→ Work required
Please find every line in the records below that contains the word "counterpartyConnectionID", and copy it.

→ Data to examine
□ □ □ □ □ □ □

(** ** Connections *)

Definition connection_message : Event := NewEvent "message" [("module", "ibc_connection")].
Definition connection_event (eventType connectionID clientID : string) (c : connectiontypes.Counterparty) : Event :=
  NewEvent eventType
    [("connection_id", connectionID); ("client_id", clientID);
     ("counterparty_client_id", connectiontypes.Counterparty_ClientId c);
     ("counterparty_connection_id", connectiontypes.Counterparty_ConnectionId c)].

Definition msg_ConnectionOpenInit (clientID : string) (counterparty : connectiontypes.Counterparty)
    (version : option connectiontypes.Version) (delayPeriod : N) : M unit :=
  let! connectionID := wrap_err (ConnOpenInit clientID counterparty version delayPeriod) in
  EmitEvent (connection_event "connection_open_init" connectionID clientID counterparty) ;;;
  EmitEvent connection_message.

Definition msg_ConnectionOpenTry (ctx : Context) (previousConnectionID : string)
    (counterparty : connectiontypes.Counterparty) (delayPeriod : N) (clientID : string)
    (clientState : option AnyValue) (counterpartyVersions : list connectiontypes.Version)
    (proofInit proofClient proofConsensus : string) (proofHeight consensusHeight : Height) : M unit :=
  let! targetClient := wrap_err (lift (UnpackClientState clientState)) in
  let! connectionID :=
    wrap_err (ConnOpenTry ctx previousConnectionID counterparty delayPeriod clientID targetClient
      counterpartyVersions proofInit proofClient proofConsensus proofHeight consensusHeight) in
  EmitEvent (connection_event "connection_open_try" connectionID clientID counterparty) ;;;
  EmitEvent connection_message.

(** [connectionEnd, _ := k.ConnectionKeeper.GetConnection(ctx, id)]: the zero value when
    there is none. *)
Definition connection_or_zero (connectionID : string) : M connectiontypes.ConnectionEnd :=
  let! connectionEnd := GetConnection connectionID in
  ret (default (connectiontypes.mkConnectionEnd "" [] connectiontypes.UNINITIALIZED
    (connectiontypes.NewCounterparty "" "" (NewMerklePrefix "")) 0) connectionEnd).

Definition msg_ConnectionOpenAck (ctx : Context) (connectionID : string) (clientState : option AnyValue)
    (version : connectiontypes.Version) (counterpartyConnectionID : string)
    (proofTry proofClient proofConsensus : string) (proofHeight consensusHeight : Height) : M unit :=
  let! targetClient := wrap_err (lift (UnpackClientState clientState)) in
  wrap_err (ConnOpenAck ctx connectionID targetClient version counterpartyConnectionID proofTry proofClient
    proofConsensus proofHeight consensusHeight) ;;;
  let! connectionEnd := connection_or_zero connectionID in
  EmitEvent (connection_event "connection_open_ack" connectionID (connectiontypes.ClientId connectionEnd)
    (connectiontypes.Connection_Counterparty connectionEnd)) ;;;
  EmitEvent connection_message.

Definition msg_ConnectionOpenConfirm (ctx : Context) (connectionID proofAck : string) (proofHeight : Height) : M unit :=
  wrap_err (ConnOpenConfirm ctx connectionID proofAck proofHeight) ;;;
  let! connectionEnd := connection_or_zero connectionID in
  EmitEvent (connection_event "connection_open_confirm" connectionID (connectiontypes.ClientId connectionEnd)
    (connectiontypes.Connection_Counterparty connectionEnd)) ;;;
  EmitEvent connection_message.

(** ** Channels *)

Definition msg_ChannelOpenInit (ctx : Context) (portID : string) (channel : Channel) : M unit :=
  let! ' (cbs, portCap) := route_port portID in
  let! ' (channelID, cap) :=
    wrap_err (ChanOpenInit (Channel_Ordering channel) (ConnectionHops channel) portID portCap) in
  wrap_err (OnChanOpenInit cbs ctx (Channel_Ordering channel) (ConnectionHops channel) portID channelID cap
    (Channel_Counterparty channel) (Channel_Version channel)) ;;;
  WriteOpenInitChannel portID channelID (Channel_Ordering channel) (ConnectionHops channel)
    (Channel_Counterparty channel) (Channel_Version channel).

□ □ □ □ □ □ □

→ The completed task
    (version : connectiontypes.Version) (counterpartyConnectionID : string)
  wrap_err (ConnOpenAck ctx connectionID targetClient version counterpartyConnectionID proofTry proofClient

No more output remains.